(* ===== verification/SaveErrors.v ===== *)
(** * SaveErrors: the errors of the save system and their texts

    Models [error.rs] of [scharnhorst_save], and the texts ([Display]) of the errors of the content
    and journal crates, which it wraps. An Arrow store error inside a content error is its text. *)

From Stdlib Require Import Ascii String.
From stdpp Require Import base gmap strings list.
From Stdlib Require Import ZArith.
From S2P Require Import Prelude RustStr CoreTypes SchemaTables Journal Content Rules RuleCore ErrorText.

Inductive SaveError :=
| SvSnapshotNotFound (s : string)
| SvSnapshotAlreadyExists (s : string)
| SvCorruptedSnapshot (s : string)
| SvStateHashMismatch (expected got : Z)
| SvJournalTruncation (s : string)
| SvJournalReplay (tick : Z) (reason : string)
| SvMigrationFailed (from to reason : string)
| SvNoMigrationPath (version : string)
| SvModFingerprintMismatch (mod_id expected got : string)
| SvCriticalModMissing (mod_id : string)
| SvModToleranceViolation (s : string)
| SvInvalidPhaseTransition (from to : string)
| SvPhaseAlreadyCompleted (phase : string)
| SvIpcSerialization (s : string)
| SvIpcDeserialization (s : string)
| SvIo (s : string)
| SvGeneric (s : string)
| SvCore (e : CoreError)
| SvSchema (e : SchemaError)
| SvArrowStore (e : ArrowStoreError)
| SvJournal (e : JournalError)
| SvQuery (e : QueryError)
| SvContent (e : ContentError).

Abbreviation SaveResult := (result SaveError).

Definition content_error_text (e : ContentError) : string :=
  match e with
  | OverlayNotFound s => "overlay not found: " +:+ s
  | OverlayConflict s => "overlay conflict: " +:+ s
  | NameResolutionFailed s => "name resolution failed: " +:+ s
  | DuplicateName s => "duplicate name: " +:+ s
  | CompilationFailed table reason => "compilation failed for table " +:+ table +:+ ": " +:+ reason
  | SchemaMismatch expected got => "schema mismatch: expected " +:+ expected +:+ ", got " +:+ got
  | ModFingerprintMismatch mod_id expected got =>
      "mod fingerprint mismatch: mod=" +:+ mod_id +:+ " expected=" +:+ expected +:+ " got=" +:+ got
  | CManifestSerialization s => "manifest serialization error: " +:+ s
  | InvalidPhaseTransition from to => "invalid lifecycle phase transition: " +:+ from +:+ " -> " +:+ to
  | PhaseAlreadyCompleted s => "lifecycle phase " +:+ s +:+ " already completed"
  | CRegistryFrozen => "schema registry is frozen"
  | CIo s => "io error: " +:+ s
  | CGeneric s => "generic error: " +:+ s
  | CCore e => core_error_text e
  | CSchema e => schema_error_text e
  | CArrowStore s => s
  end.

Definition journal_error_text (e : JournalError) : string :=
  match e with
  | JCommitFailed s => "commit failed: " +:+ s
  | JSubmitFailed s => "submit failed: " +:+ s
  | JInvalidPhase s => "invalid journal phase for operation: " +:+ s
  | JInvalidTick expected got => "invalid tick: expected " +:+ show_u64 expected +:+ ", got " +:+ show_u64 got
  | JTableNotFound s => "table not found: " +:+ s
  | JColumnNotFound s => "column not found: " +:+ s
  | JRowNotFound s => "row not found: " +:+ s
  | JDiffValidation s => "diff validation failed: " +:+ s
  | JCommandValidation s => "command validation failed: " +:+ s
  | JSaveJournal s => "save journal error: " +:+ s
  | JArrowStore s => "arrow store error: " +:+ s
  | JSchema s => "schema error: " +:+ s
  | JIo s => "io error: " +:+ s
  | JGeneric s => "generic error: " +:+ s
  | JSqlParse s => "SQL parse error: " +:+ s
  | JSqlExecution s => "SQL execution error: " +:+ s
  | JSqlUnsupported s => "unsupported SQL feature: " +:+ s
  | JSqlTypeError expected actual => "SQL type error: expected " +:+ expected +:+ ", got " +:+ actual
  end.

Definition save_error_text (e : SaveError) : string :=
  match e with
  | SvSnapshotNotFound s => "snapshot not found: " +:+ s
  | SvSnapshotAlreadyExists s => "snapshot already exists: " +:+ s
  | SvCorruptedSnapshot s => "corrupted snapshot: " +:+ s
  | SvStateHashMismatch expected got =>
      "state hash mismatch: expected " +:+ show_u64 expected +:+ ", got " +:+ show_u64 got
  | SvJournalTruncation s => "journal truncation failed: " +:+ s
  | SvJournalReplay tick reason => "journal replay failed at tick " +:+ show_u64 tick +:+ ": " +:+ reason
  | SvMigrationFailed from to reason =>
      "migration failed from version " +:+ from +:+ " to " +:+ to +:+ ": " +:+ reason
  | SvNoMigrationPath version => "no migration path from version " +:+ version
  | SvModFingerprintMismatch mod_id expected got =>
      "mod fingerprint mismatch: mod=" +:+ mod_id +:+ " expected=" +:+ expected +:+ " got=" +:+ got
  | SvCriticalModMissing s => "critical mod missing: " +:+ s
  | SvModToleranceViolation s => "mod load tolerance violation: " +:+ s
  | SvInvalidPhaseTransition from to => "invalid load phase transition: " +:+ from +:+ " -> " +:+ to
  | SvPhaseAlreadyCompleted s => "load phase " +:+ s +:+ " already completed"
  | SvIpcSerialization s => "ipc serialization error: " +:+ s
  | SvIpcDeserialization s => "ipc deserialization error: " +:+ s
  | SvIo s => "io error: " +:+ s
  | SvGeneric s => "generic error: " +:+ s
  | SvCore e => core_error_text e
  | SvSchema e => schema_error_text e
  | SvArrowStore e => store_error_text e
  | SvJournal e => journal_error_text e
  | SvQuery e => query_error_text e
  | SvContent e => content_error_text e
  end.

Your task: Every entry should be transcribed exactly, with nothing omitted.

Exercise result:
(* ===== verification/SaveErrors.v ===== *)
(** * SaveErrors: the errors of the save system and their texts

    Models [error.rs] of [scharnhorst_save], and the texts ([Display]) of the errors of the content
    and journal crates, which it wraps. An Arrow store error inside a content error is its text. *)

From Stdlib Require Import Ascii String.
From stdpp Require Import base gmap strings list.
From Stdlib Require Import ZArith.
From S2P Require Import Prelude RustStr CoreTypes SchemaTables Journal Content Rules RuleCore ErrorText.

Inductive SaveError :=
| SvSnapshotNotFound (s : string)
| SvSnapshotAlreadyExists (s : string)
| SvCorruptedSnapshot (s : string)
| SvStateHashMismatch (expected got : Z)
| SvJournalTruncation (s : string)
| SvJournalReplay (tick : Z) (reason : string)
| SvMigrationFailed (from to reason : string)
| SvNoMigrationPath (version : string)
| SvModFingerprintMismatch (mod_id expected got : string)
| SvCriticalModMissing (mod_id : string)
| SvModToleranceViolation (s : string)
| SvInvalidPhaseTransition (from to : string)
| SvPhaseAlreadyCompleted (phase : string)
| SvIpcSerialization (s : string)
| SvIpcDeserialization (s : string)
| SvIo (s : string)
| SvGeneric (s : string)
| SvCore (e : CoreError)
| SvSchema (e : SchemaError)
| SvArrowStore (e : ArrowStoreError)
| SvJournal (e : JournalError)
| SvQuery (e : QueryError)
| SvContent (e : ContentError).

Abbreviation SaveResult := (result SaveError).

Definition content_error_text (e : ContentError) : string :=
  match e with
  | OverlayNotFound s => "overlay not found: " +:+ s
  | OverlayConflict s => "overlay conflict: " +:+ s
  | NameResolutionFailed s => "name resolution failed: " +:+ s
  | DuplicateName s => "duplicate name: " +:+ s
  | CompilationFailed table reason => "compilation failed for table " +:+ table +:+ ": " +:+ reason
  | SchemaMismatch expected got => "schema mismatch: expected " +:+ expected +:+ ", got " +:+ got
  | ModFingerprintMismatch mod_id expected got =>
      "mod fingerprint mismatch: mod=" +:+ mod_id +:+ " expected=" +:+ expected +:+ " got=" +:+ got
  | CManifestSerialization s => "manifest serialization error: " +:+ s
  | InvalidPhaseTransition from to => "invalid lifecycle phase transition: " +:+ from +:+ " -> " +:+ to
  | PhaseAlreadyCompleted s => "lifecycle phase " +:+ s +:+ " already completed"
  | CRegistryFrozen => "schema registry is frozen"
  | CIo s => "io error: " +:+ s
  | CGeneric s => "generic error: " +:+ s
  | CCore e => core_error_text e
  | CSchema e => schema_error_text e
  | CArrowStore s => s
  end.

Definition journal_error_text (e : JournalError) : string :=
  match e with
  | JCommitFailed s => "commit failed: " +:+ s
  | JSubmitFailed s => "submit failed: " +:+ s
  | JInvalidPhase s => "invalid journal phase for operation: " +:+ s
  | JInvalidTick expected got => "invalid tick: expected " +:+ show_u64 expected +:+ ", got " +:+ show_u64 got
  | JTableNotFound s => "table not found: " +:+ s
  | JColumnNotFound s => "column not found: " +:+ s
  | JRowNotFound s => "row not found: " +:+ s
  | JDiffValidation s => "diff validation failed: " +:+ s
  | JCommandValidation s => "command validation failed: " +:+ s
  | JSaveJournal s => "save journal error: " +:+ s
  | JArrowStore s => "arrow store error: " +:+ s
  | JSchema s => "schema error: " +:+ s
  | JIo s => "io error: " +:+ s
  | JGeneric s => "generic error: " +:+ s
  | JSqlParse s => "SQL parse error: " +:+ s
  | JSqlExecution s => "SQL execution error: " +:+ s
  | JSqlUnsupported s => "unsupported SQL feature: " +:+ s
  | JSqlTypeError expected actual => "SQL type error: expected " +:+ expected +:+ ", got " +:+ actual
  end.

Definition save_error_text (e : SaveError) : string :=
  match e with
  | SvSnapshotNotFound s => "snapshot not found: " +:+ s
  | SvSnapshotAlreadyExists s => "snapshot already exists: " +:+ s
  | SvCorruptedSnapshot s => "corrupted snapshot: " +:+ s
  | SvStateHashMismatch expected got =>
      "state hash mismatch: expected " +:+ show_u64 expected +:+ ", got " +:+ show_u64 got
  | SvJournalTruncation s => "journal truncation failed: " +:+ s
  | SvJournalReplay tick reason => "journal replay failed at tick " +:+ show_u64 tick +:+ ": " +:+ reason
  | SvMigrationFailed from to reason =>
      "migration failed from version " +:+ from +:+ " to " +:+ to +:+ ": " +:+ reason
  | SvNoMigrationPath version => "no migration path from version " +:+ version
  | SvModFingerprintMismatch mod_id expected got =>
      "mod fingerprint mismatch: mod=" +:+ mod_id +:+ " expected=" +:+ expected +:+ " got=" +:+ got
  | SvCriticalModMissing s => "critical mod missing: " +:+ s
  | SvModToleranceViolation s => "mod load tolerance violation: " +:+ s
  | SvInvalidPhaseTransition from to => "invalid load phase transition: " +:+ from +:+ " -> " +:+ to
  | SvPhaseAlreadyCompleted s => "load phase " +:+ s +:+ " already completed"
  | SvIpcSerialization s => "ipc serialization error: " +:+ s
  | SvIpcDeserialization s => "ipc deserialization error: " +:+ s
  | SvIo s => "io error: " +:+ s
  | SvGeneric s => "generic error: " +:+ s
  | SvCore e => core_error_text e
  | SvSchema e => schema_error_text e
  | SvArrowStore e => store_error_text e
  | SvJournal e => journal_error_text e
  | SvQuery e => query_error_text e
  | SvContent e => content_error_text e
  end.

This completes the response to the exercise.